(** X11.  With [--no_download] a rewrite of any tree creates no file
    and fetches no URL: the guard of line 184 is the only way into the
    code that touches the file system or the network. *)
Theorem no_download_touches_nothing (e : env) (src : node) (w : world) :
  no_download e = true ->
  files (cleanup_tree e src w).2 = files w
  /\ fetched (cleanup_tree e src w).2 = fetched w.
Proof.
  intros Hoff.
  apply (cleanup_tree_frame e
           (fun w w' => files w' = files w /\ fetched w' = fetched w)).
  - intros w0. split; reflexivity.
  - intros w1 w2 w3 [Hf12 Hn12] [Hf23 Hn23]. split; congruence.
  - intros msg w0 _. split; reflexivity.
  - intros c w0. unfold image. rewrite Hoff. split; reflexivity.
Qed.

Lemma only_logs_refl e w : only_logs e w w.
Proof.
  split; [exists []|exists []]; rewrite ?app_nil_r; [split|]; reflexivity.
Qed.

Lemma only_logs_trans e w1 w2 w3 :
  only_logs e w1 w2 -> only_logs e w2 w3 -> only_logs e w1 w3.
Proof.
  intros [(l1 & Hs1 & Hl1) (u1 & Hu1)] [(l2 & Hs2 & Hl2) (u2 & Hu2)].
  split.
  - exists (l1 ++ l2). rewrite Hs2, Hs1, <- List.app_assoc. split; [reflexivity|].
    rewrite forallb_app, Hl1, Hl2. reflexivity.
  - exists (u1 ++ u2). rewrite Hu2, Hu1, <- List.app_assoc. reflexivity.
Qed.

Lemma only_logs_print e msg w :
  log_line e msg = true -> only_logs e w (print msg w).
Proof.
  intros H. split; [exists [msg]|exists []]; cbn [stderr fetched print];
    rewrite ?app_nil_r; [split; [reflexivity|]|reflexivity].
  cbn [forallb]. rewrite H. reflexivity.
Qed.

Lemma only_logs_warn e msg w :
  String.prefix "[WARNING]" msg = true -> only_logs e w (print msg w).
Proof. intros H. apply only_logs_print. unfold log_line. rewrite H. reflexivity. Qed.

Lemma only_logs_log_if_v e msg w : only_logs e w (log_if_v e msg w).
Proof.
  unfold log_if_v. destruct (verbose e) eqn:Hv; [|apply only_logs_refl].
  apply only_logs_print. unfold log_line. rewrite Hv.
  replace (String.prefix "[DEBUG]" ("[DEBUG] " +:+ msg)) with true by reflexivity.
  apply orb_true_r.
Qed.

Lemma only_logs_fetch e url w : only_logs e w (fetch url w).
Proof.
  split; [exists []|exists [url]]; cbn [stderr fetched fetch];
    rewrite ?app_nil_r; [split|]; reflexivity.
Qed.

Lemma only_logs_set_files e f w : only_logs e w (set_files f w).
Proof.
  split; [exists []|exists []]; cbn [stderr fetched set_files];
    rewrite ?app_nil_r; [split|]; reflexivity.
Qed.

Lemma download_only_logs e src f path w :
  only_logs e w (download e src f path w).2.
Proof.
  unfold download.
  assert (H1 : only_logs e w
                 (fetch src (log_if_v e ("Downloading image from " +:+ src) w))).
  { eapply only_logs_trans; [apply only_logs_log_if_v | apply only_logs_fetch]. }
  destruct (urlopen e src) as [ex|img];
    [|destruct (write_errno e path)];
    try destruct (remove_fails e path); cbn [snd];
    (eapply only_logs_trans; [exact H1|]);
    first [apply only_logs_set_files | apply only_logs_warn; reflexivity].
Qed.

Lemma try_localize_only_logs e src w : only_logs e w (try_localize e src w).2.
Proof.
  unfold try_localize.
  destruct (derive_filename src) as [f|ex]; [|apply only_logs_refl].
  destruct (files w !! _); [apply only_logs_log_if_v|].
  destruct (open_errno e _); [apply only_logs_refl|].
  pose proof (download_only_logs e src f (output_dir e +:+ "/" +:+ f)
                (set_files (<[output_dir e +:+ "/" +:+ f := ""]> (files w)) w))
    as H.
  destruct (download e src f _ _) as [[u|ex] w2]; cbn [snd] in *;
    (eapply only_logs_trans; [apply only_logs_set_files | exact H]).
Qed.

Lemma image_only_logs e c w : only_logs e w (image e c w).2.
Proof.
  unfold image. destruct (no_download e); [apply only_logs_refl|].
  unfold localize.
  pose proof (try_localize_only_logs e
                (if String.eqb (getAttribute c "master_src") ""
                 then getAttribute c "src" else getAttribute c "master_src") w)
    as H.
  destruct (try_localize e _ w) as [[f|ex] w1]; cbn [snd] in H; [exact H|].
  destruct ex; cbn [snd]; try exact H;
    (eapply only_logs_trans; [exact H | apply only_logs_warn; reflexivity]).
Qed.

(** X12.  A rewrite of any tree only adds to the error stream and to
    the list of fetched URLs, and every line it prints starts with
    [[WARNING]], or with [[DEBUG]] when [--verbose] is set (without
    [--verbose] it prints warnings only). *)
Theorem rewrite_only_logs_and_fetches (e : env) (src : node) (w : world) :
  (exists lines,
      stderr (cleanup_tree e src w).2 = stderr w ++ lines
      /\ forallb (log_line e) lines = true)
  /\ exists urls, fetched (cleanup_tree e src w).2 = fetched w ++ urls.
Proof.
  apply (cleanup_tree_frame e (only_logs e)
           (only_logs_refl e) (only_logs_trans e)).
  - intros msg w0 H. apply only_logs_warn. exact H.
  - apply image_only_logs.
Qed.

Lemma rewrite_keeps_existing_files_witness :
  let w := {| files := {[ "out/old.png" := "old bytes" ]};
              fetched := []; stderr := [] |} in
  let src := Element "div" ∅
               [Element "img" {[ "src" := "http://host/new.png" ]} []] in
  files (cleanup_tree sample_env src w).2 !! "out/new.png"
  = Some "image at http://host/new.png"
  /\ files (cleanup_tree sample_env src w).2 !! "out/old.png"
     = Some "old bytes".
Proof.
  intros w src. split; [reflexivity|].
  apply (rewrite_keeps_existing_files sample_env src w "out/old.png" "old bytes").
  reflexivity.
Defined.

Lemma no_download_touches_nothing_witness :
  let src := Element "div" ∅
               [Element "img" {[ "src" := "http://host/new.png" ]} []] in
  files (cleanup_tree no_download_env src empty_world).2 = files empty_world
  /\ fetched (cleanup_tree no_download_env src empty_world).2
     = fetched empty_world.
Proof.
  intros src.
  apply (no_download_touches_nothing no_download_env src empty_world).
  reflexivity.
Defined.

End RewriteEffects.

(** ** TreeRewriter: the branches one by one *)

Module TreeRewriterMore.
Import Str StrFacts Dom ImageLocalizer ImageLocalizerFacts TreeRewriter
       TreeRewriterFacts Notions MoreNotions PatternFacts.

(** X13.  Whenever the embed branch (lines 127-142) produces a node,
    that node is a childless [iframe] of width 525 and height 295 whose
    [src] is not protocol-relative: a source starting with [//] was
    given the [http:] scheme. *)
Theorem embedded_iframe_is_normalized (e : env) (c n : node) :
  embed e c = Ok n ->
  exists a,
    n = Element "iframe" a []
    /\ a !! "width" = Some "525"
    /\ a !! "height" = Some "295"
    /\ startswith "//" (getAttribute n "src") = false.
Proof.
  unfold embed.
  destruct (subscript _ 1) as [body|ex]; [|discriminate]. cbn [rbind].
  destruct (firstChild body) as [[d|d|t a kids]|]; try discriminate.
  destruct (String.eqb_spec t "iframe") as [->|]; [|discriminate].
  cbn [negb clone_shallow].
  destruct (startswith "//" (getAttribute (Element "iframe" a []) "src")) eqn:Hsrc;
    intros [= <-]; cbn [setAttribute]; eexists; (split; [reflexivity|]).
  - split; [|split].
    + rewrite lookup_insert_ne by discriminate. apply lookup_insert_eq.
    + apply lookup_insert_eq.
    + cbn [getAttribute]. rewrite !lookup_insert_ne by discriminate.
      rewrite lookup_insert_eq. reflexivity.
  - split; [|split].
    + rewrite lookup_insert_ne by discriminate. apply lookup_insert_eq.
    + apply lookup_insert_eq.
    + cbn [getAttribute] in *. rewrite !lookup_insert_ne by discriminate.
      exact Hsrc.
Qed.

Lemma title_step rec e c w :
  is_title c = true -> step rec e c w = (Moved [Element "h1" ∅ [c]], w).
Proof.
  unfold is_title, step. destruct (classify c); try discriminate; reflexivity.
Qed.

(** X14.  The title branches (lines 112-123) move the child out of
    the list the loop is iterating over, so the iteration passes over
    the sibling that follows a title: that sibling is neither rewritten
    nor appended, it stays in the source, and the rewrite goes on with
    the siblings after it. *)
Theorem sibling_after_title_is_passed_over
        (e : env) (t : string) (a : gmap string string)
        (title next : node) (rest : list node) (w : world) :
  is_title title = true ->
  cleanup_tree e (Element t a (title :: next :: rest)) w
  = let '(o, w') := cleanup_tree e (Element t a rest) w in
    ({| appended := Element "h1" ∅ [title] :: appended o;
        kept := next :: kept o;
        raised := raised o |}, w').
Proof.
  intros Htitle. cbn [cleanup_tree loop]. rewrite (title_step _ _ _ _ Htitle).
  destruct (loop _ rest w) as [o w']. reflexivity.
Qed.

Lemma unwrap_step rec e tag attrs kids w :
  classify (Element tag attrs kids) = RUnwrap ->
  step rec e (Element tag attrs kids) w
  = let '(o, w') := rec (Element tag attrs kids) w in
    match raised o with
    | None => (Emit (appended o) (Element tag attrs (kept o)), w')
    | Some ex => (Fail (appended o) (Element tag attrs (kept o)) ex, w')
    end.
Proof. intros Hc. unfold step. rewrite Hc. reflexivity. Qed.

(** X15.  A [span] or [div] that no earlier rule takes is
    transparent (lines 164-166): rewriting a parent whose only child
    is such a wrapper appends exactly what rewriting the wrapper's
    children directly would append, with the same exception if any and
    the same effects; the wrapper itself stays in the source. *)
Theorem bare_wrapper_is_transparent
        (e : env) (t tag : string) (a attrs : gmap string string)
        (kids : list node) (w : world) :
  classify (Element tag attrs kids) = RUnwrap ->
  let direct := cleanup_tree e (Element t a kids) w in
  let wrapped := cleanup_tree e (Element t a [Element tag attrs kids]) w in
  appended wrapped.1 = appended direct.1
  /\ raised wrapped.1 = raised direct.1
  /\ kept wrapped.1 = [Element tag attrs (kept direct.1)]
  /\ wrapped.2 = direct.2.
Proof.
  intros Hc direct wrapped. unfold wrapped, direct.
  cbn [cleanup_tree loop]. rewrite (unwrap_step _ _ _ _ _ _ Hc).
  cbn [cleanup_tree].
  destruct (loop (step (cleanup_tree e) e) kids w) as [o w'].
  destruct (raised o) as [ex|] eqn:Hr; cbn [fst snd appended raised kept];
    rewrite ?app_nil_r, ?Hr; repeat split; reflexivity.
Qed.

-*-

• [Activity] Please transcribe, exactly and with nothing added, the lines from the first line of the material above through the line that contains "Theorem no_download_touches_nothing (e".

• [Response for this exercise]
(** X11.  With [--no_download] a rewrite of any tree creates no file
    and fetches no URL: the guard of line 184 is the only way into the
    code that touches the file system or the network. *)
Theorem no_download_touches_nothing (e : env) (src : node) (w : world) :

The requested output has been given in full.